What the exercise asks
Write out the lines of the records from the one containing "isSaving := isSaving d;" to the very last, keeping each exactly as it is.

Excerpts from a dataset

##############################

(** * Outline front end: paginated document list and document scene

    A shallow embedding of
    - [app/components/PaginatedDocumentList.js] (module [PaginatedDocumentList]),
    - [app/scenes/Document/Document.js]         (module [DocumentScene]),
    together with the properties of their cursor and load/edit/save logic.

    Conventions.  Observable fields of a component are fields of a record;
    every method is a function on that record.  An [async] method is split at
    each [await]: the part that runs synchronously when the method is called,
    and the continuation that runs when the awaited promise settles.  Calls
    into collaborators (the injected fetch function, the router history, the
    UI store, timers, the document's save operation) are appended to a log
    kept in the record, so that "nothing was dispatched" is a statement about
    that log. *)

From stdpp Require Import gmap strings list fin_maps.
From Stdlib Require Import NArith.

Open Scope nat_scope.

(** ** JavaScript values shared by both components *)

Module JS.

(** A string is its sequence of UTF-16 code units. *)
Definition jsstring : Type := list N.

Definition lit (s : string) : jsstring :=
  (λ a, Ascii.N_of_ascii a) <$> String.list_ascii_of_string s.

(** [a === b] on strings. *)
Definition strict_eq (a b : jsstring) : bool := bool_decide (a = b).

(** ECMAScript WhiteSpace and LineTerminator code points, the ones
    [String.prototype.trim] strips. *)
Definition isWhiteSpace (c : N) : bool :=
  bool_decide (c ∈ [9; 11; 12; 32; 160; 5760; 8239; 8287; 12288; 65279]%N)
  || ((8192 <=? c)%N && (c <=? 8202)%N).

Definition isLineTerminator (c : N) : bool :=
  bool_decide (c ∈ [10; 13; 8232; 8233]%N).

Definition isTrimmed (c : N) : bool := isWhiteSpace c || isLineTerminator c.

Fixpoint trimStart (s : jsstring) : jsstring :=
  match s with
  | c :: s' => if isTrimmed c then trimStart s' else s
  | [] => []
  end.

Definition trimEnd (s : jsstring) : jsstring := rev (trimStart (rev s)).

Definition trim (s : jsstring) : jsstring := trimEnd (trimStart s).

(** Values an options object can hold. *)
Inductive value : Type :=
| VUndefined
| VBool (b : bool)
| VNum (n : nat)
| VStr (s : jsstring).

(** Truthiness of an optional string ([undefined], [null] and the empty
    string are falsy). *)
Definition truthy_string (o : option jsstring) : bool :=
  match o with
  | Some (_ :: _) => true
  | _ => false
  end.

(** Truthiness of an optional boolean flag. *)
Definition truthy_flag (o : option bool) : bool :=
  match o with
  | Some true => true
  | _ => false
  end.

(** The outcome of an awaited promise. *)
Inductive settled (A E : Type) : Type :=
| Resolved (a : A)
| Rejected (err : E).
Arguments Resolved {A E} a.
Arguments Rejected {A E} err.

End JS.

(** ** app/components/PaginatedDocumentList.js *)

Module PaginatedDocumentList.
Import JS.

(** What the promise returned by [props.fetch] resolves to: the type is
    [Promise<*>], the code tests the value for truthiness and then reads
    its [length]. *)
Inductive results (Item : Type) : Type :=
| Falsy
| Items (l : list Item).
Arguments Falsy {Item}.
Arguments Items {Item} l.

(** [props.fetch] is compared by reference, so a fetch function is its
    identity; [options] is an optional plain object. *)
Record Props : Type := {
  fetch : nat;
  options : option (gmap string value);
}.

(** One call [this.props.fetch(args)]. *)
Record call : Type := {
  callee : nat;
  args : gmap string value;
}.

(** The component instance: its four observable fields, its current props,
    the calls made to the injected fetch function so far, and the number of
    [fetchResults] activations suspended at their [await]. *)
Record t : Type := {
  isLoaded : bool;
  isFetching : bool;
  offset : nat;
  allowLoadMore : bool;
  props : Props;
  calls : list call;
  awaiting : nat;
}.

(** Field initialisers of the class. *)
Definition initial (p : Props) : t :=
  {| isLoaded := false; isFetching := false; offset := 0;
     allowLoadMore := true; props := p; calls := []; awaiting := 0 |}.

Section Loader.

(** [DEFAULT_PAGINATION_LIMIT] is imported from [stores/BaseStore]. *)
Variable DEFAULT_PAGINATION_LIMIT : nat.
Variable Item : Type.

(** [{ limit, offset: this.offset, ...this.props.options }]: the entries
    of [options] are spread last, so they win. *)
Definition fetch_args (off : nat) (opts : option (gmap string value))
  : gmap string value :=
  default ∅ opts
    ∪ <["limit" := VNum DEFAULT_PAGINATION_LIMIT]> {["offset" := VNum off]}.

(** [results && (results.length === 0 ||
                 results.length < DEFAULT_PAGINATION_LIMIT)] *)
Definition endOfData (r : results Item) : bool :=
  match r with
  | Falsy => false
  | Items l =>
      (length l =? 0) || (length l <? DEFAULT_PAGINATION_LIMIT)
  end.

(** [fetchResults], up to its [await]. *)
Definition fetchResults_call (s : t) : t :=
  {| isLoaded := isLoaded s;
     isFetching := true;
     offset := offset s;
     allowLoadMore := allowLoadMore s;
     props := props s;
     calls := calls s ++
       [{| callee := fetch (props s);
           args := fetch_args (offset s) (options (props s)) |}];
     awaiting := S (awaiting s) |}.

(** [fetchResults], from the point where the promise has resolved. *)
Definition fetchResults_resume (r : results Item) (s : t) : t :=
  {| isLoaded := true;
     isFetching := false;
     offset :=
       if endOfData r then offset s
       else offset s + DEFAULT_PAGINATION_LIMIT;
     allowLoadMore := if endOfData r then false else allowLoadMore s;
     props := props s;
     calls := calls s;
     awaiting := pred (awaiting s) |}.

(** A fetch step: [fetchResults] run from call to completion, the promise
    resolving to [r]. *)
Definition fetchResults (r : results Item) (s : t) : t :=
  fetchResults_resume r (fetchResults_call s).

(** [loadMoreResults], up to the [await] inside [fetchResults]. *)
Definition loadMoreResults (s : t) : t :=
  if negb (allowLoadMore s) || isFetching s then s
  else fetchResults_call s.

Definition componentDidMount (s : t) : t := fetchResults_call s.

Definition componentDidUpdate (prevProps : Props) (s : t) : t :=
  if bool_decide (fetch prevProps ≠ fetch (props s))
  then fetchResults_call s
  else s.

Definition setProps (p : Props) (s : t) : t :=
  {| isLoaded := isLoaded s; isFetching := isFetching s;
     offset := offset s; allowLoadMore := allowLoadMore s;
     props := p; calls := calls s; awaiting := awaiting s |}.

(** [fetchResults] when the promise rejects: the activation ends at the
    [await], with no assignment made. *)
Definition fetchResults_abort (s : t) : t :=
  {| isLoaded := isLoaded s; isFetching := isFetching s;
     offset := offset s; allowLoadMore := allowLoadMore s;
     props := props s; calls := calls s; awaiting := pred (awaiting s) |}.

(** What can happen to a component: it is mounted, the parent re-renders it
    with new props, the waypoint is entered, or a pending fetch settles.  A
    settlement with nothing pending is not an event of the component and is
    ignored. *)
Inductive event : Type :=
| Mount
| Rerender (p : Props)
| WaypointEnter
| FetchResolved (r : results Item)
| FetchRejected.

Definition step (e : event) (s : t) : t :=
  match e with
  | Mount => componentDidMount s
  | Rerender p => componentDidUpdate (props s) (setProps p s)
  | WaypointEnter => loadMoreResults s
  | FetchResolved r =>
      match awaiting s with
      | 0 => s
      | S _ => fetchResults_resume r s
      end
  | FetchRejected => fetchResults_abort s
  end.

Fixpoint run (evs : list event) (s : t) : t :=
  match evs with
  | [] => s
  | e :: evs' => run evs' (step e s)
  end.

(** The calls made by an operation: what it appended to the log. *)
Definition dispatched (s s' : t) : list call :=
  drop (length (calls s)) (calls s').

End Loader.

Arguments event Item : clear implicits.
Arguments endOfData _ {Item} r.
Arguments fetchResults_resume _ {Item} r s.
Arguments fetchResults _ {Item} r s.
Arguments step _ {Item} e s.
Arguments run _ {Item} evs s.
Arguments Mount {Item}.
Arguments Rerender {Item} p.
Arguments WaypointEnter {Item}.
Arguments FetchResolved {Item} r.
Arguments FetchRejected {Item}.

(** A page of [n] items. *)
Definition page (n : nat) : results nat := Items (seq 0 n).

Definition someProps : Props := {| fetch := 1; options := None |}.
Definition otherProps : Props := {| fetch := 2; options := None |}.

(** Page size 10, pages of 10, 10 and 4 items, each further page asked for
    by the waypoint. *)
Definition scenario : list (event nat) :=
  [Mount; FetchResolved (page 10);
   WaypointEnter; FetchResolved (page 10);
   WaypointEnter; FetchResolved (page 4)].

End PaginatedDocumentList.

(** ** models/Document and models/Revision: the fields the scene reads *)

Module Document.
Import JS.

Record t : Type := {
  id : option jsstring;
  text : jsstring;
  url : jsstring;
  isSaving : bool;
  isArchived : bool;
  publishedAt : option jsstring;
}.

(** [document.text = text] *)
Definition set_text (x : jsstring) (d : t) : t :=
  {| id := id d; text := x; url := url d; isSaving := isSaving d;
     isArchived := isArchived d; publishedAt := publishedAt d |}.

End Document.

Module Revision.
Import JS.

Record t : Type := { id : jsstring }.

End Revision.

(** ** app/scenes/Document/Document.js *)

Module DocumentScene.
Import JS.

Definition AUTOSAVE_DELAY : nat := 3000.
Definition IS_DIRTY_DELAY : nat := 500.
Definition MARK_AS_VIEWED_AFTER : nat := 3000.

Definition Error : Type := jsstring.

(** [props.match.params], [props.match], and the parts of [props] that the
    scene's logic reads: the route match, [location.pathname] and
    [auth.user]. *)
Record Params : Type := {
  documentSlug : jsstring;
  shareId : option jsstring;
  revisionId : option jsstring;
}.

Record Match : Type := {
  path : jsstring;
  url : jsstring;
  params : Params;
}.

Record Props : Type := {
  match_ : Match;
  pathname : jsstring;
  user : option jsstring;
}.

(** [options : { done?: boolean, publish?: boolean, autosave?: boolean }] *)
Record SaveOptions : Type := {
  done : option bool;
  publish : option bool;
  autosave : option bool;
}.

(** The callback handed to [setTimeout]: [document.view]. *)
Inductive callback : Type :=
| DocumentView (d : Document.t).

##############################

Exercise response
  {| id := id d; text := x; url := url d; isSaving := isSaving d;
     isArchived := isArchived d; publishedAt := publishedAt d |}.

End Document.

Module Revision.
Import JS.

Record t : Type := { id : jsstring }.

End Revision.

(** ** app/scenes/Document/Document.js *)

Module DocumentScene.
Import JS.

Definition AUTOSAVE_DELAY : nat := 3000.
Definition IS_DIRTY_DELAY : nat := 500.
Definition MARK_AS_VIEWED_AFTER : nat := 3000.

Definition Error : Type := jsstring.

(** [props.match.params], [props.match], and the parts of [props] that the
    scene's logic reads: the route match, [location.pathname] and
    [auth.user]. *)
Record Params : Type := {
  documentSlug : jsstring;
  shareId : option jsstring;
  revisionId : option jsstring;
}.

Record Match : Type := {
  path : jsstring;
  url : jsstring;
  params : Params;
}.

Record Props : Type := {
  match_ : Match;
  pathname : jsstring;
  user : option jsstring;
}.

(** [options : { done?: boolean, publish?: boolean, autosave?: boolean }] *)
Record SaveOptions : Type := {
  done : option bool;
  publish : option bool;
  autosave : option bool;
}.

(** The callback handed to [setTimeout]: [document.view]. *)
Inductive callback : Type :=
| DocumentView (d : Document.t).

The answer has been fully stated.